Это не было преувеличением. Шёл 1994 год, «молодые реформаторы» ставили в масштабах всей страны очередной эксперимент. Была пора «разгула демократии», откуда-то появились «новые русские» в малиновых пиджаках и с массивными золотыми цепями, к власти на всех уровнях рвалась «братва». Да что там много говорить, все из нас прекрасно помнят этот недавний пласт нашей истории...
 
Все бюджетники, в том числе, военные, подолгу не получали зарплаты. Когда деньги появлялись, их значительная часть была уже обесценена инфляцией. Те, кто уезжал с Севера на учёбу, получал на «большой земле» очень мало, и то не каждый месяц. Вспоминаю рассказ моего знакомого, Гоши Имнадзе, который в тот период учился в Питере, на Классах:
 
- У меня зимой заболел ребёнок. Деньги нам платили нерегулярно, к тому же их еле-еле хватало только на еду. А тут надо было покупать лекарства, стоившие немало... Пришлось заложить в ломбард свою единственную золотую вещь - обручальное кольцо. Было стыдно. Наверное, так когда-то поступали проигравшиеся офицеры...

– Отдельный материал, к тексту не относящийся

(* ===== verification/Debounce.v ===== *)
(** The two actions that set a timer ([actions/debounce.ts] and
    [blinkTopProgressAction] of [actions/settings.ts]), in a window whose timers
    fire when they are due or later. *)

From S2P Require Import Prelude JsString Rbac JsNumber ResourceTypes ActionTypes UiReducers RootReducer RootFacts CasbinMiddleware Store ComponentForms Async Actions ActionFacts ThunkFacts.

(** ** The window *)

(** A timer calls back to dispatch one action; times are in milliseconds. *)
Record Timer := mkTimer { timer_id : number; timer_due : Z; timer_action : Actions }.

(** Numbers other than zero and [NaN] are true. *)
Definition truthy_number (n : number) : bool := negb (isNaN n || neqb n (num 0)).

Section debounce.
Context {R : Type}.
Variable connectRouter : R -> Actions -> R.
Variable call : FnRef -> Actions -> bool.
Variable b : Boot.
Abbreviation dashboard := (Dashboard R).
Abbreviation after := (after connectRouter call b).

(** [page_ids] are the identifiers handed out; none is handed out twice. *)
Record Page := mkPage {
  page_dash : dashboard;
  page_clock : Z;
  page_timers : list Timer;
  page_ids : list number
}.

Definition page_dispatch (a : Actions) (p : Page) : Page :=
  mkPage (after (page_dash p) a) (page_clock p) (page_timers p) (page_ids p).

(** [window.clearTimeout(id)] *)
Definition clearTimeout (id : number) (p : Page) : Page :=
  mkPage (page_dash p) (page_clock p) (filter (fun t => timer_id t <> id) (page_timers p)) (page_ids p).

(** [window.setTimeout(() => dispatch(a), delay)], when the window hands out [id]. *)
Definition setTimeout (id : number) (a : Actions) (delay : Z) (p : Page) : Page :=
  mkPage (page_dash p) (page_clock p) (mkTimer id (page_clock p + delay) a :: page_timers p) (id :: page_ids p).

Definition fresh_id (p : Page) (id : number) : Prop := truthy_number id = true /\ id ∉ page_ids p.

(** ** The actions *)

Definition setDebouncing (id : number) (name : string) (p : Page) : Page :=
  let debounceState := root_debounce (dash_root (page_dash p)) in
  let p1 := page_dispatch (SET_DEBOUNCING name false) p in
  let currentTimer := deb_timer <$> debounceState !! name in
  let p2 := match currentTimer with
            | Some currentTimer => if truthy_number currentTimer then clearTimeout currentTimer p1 else p1
            | None => p1
            end in
  let p3 := setTimeout id (SET_DEBOUNCING name true) 3000 p2 in
  page_dispatch (SET_TIMER name id) p3.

Отпуск закончился, я вышел на службу - и как раз вовремя: на Север приехали представители Академии. Забыл уже, как называлась процедура, которую они проводили, а суть её была в предварительном утверждении кандидатов на поступление.

С одним из этих представителей общался по телефону. Когда офицер узнал, что я собираюсь поступать на командный факультет, он разочарованно сказал:

- Зачем вам это нужно? Вы ведь не какой-нибудь там подводник, а нормальный береговой офицер! Будете учиться на соответствующем факультете, и это вам даст возможность заниматься экономикой и финансами...

Мне стало обидно и за подводников, и за себя, а к экономике и финансам я влечения никогда не имел. Тем не менее, ответить решил сдержанно:

- Спасибо, мне надо ещё подумать.
- А что тут думать?
- Это ведь всё-таки моя судьба решается!

На том пока и решили разойтись. Когда в разговоре с моим непосредственным начальником речь зашла о поступлении в академию, рассказал ему о своём нежелании идти по предлагаемой финансово-экономической линии. Тот усмехнулся:

- Зря! Счастья своего не понимаешь!
(А зачем мне нужно было такое «счастье», на которое у меня сразу возникла аллергия?)

Но вскоре вопрос с выбором факультета разрешился сам собой.

Я в очередной раз заступил оперативным дежурным. На следующее утро планировалось совещание в штабе флота, на котором должны были присутствовать наше командование и офицеры штаба флотилии.

Для перевозки штабных наш родной тыл выделил автомобиль - «кунг». Начальники и дежурная служба тыла о планах на завтра знали заранее, вечером мне бодро доложили, что машина готова. Обманули! (И, как оказалось, не в последний раз).

Утром выяснилось, что автомобиль неисправен, и мне пришлось лихорадочно искать ему замену. В результате наши офицеры на совещание опоздали, и за это командующий флотом публично «вытер ноги» о командующего 1 флотилии.

Последствия не заставили себя долго ждать.

Где-то через неделю я принёс на наш военный узел связи служебную телеграмму за своей подписью (некоторые из них я тогда имел право подписывать сам). С женщиной-связисткой, принимавшей телеграмму, я не был знаком. Она пробежала глазами по тексту и спросила:

- Так значит, Караваев - это вы? Сейчас к нам пришла телеграмма из Управления кадров флота, тут, кажется, написано и о вас!

На листке, который она мне показала, было напечатано: «Комиссия... предварительно рассмотрела кандидатов от 1 флотилии на поступление в ВМА имени Н.Г. Кузнецова. Утверждены все, за исключением капитана 2 ранга Караваева».